I’m trying to solve this last bit myself, where ALL traffic is passed through the VPN AND the remote network can be accessed. I’m doing this in a vm but not finished my build as it’s a bit involving. But I believe the solution is along the lines of pushing routes in OpenVPN under the custom configuration. There is probably a couple of ways of doing this hence I’m testing this out in a vm rather than live environment.
I should have described the networks a little better. i will try to clarify.
Network “A” (We will call Joe’s Network)
Local Network 192.168.10.0/24
OpenVPN on port 1194 with tunnel network 10.11.12.0/24 (For personal remote access)
OpenVPN on port 1195 with tunnel network 10.10.10.0/24 (site to site with Network “B” using a shared key and plays the server role.)

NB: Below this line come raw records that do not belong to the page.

Definition reconcileIngress (r : PreviewAccess) (serving : bool) : PM unit :=
  let k := (Namespace r, Name r +:+ "-preview") in
  j ← found (get_job (Namespace r) (JobRef (Spec r)));
  match j, serving with
  | Some j, true =>
      let want := want_policy r j in
      let put := write k.2 (λ cl, set_policies (<[k := want]> (policies cl)) cl) in
      got ← found (get_policy k.1 k.2);
      match got with
      | None => put
      | Some got => if decide (pol_Spec got = pol_Spec want) then mret () else put
      end
  | _, _ => write k.2 (λ cl, set_policies (delete k (policies cl)) cl)
  end.

Definition with_status (st : PreviewAccessStatus) (r : PreviewAccess) : PreviewAccess :=
  mkPA (Namespace r) (Name r) (UID r) (Generation r) (CreationTimestamp r) (Deleting r)
    (OwnerReferences r) (Spec r) st.

(** The status Reconcile wants for a record, given who owns its target. *)
Definition want_status (r : PreviewAccess) (winner : string) : PreviewAccessStatus :=
  if String.eqb winner (Name r) then
    let host := HostFor (UID r) (Domain c) in
    mkPAStatus host
      (Some (mkCondition true ReasonServing ("served at https://" +:+ host) (Generation r)))
      (Generation r)
  else
    mkPAStatus (Host (Status r))
      (Some (mkCondition false ReasonTargetInUse
         ("PreviewAccess " +:+ quoted winner +:+ " already serves " +:+ JobRef (Spec r) +:+ " port "
          +:+ pretty (Port (Spec r))) (Generation r)))
      (Generation r).

Definition Reconcile (ns name : string) : PM unit :=
  r ← found (get_record ns name);
  match r with
  | None => mret ()
  | Some r =>
      if Deleting r then mret () else
      winner ← targetOwner r;
      let want := want_status r winner in
      (if RenderPolicies c then reconcileIngress r (String.eqb winner (Name r)) else mret ())
        ≫= λ _,
      if decide (Status r = want) then mret ()
      else write name (λ cl, set_records (alter (with_status want) (ns, name) (records cl)) cl)
  end.

(** The tombstone handler: a record that is deleted leaves its host behind. *)
Definition on_delete (r : PreviewAccess) : PM unit :=
  if String.eqb (Host (Status r)) "" then mret ()
  else noteEnded (Host (Status r)) (Namespace r) (EmbeddableBy (Spec r)).

(** ** webhook.go *)

Inductive operation := Create | Update | Delete | Connect.
Inductive verdict :=
| Accept
| Deny (status : Z) (reason message : string)
| Errored (status : Z).

(** The inner loop of checkEmbedding: the first of the records found that is not
    the one under admission. *)
Definition other_record (ns name : string) (l : list PreviewAccess) : option PreviewAccess :=
  head (filter (λ o, ¬ (Namespace o = ns ∧ Name o = name)) l).

Fixpoint check_embedders (tenant ns name : string) (embedders : list string) : PM verdict :=
  match embedders with
  | [] => mret Accept
  | e :: es =>
      l ← attempt (Reachable tenant e name);
      match l with
      | Err _ => mret (Errored 500)
      | Ok l =>
          match other_record ns name l with
          | Some o => mret (Deny 409 ReasonNameInUse
              ("application " +:+ quoted e +:+ " already embeds PreviewAccess "
               +:+ Namespace o +:+ "/" +:+ Name o +:+ " under the name " +:+ quoted name
               +:+ "; a record's name must be unique among the previews each app that may embed it can reach"))
          | None => check_embedders tenant ns name es
          end
      end
  end.

Definition checkEmbedding (ns : string) (r : PreviewAccess) : PM verdict :=
  n ← attempt (get_namespace ns);
  match n with
  | Err _ => mret (Errored 500)
  | Ok n =>
      let tenant := label (Labels n) LabelTenant in
      let app := label (Labels n) LabelApp in
      if String.eqb tenant "" || String.eqb app "" then
        match EmbeddableBy (Spec r) with
        | [] => mret Accept
        | _ :: _ => mret (Deny 422 "Invalid"
            ("spec.embeddableBy needs an application namespace; " +:+ ns +:+ " has no "
             +:+ LabelTenant +:+ " and " +:+ LabelApp +:+ " labels"))
        end
      else if bool_decide (app ∈ EmbeddableBy (Spec r))
      then mret (Deny 422 "Invalid"
        ("spec.embeddableBy names " +:+ quoted app
         +:+ ", the record's own application, which always may embed it"))
      else check_embedders tenant ns (Name r) (app :: EmbeddableBy (Spec r))
  end.

(** Handle: [obj] is the object under admission, [None] if it does not decode. *)
Definition Handle (op : operation) (ns : string) (obj : option PreviewAccess) : PM verdict :=
  match op with
  | Create | Update =>
      match obj with
      | None => mret (Errored 400)
      | Some r =>
          match OwnerReferences r, ExpiresAt (Spec r) with
          | [], None => mret (Deny 422 "Invalid"
              "spec.expiresAt is required when the PreviewAccess has no ownerReference: nothing else would ever end it")
          | _, _ =>
              l ← attempt (list_records "previewaccesses"
                    (same_target ns (TargetKey (JobRef (Spec r)) (Port (Spec r)))));
              match l with
              | Err _ => mret (Errored 500)
              | Ok l =>
                  match filter (λ o, Name o ≠ Name r) l with
                  | o :: _ => mret (Deny 409 ReasonTargetInUse
                      ("PreviewAccess " +:+ quoted (Name o) +:+ " already serves "
                       +:+ JobRef (Spec r) +:+ " port " +:+ pretty (Port (Spec r))
                       +:+ "; one record per (jobRef, port)"))
                  | [] => checkEmbedding ns r
                  end
              end
          end
      end
  | Delete | Connect => mret Accept
  end.
End state.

Network “B” (We will call this Zach’s Network)
Local Network 192.168.50.0/24
OpenVPN on port 1194 with tunnel network 10.20.30.0/24
OpenVPN on port 1195 with tunnel network 10.10.10.0/24 (site to site with Network “A” using shared key and plays the client role.)
Scenario 1:
I am connected to Network “A” using OpenVPN on tunnel network 10.11.12.0/24. I can connect to resources on Network “A” but resources on Network “B” are inaccessible.
Scenario 2:
I am connected on my office computer on the local network “A” 192.168.10.0/24. Resources from Network “A” are available and resources from Network “B” are available to me.
Scenario 3:
Zach is connected to Network “B” using OpenVPN on tunnel network 10.20.30.0/24. I can connect to resources on Network “B” but resources on Network “A” are inaccessible.
Scenario 4:
Zach is connected to a computer on the local network “B” 192.168.50.0/24. Resources from Network “b” are available and resources from Network “A” are available to him.
What I would like to do is:
If I am connected to Network “A” with OpenVPN tunnel network 10.11.12.0/24, I want to be able to access resources on both Network “A” 192.168.10.0/24 and Network “B” 192.168.50.0/24
I also want the same functionality for the other side.
If Zach is connected to Network “B” with OpenVPN tunnel network 10.20.30.0/24, He will need to be able to access resources on both Network “A” 192.168.10.0/24 and Network “B” 192.168.50.0/24
I am battling with basically the same scenario.
My pfSense OpenVPN running 2 servers, one for the S2S connections to my sites, my sites are using Mikrotik routers and certs to connect, no problem.
My second OpenVPN server is for my windows clients, they can access the pfSense network 100%, but can’t access my Mikrotik sites which are all on different networks.
From my pfSense OpenVPN server, I can ping all the devices at all the sites.
For some reason the 2 OpenVPN servers on the same pfSense box isn’t allowing connectivity between the 2 networks.
I added 2 interfaces and allow all traffic (firewall rules) for both OpenVPN servers but still no connectivity.
Remote networks are all added in the OpenVPN server (S2S) 10.1.0.0/16, 10.2.0.0/16, 10.3.0.0/16, 10.4.0.0/16, 10.5.0.0/16, 10.6.0.0/16, 10.7.0.0/16.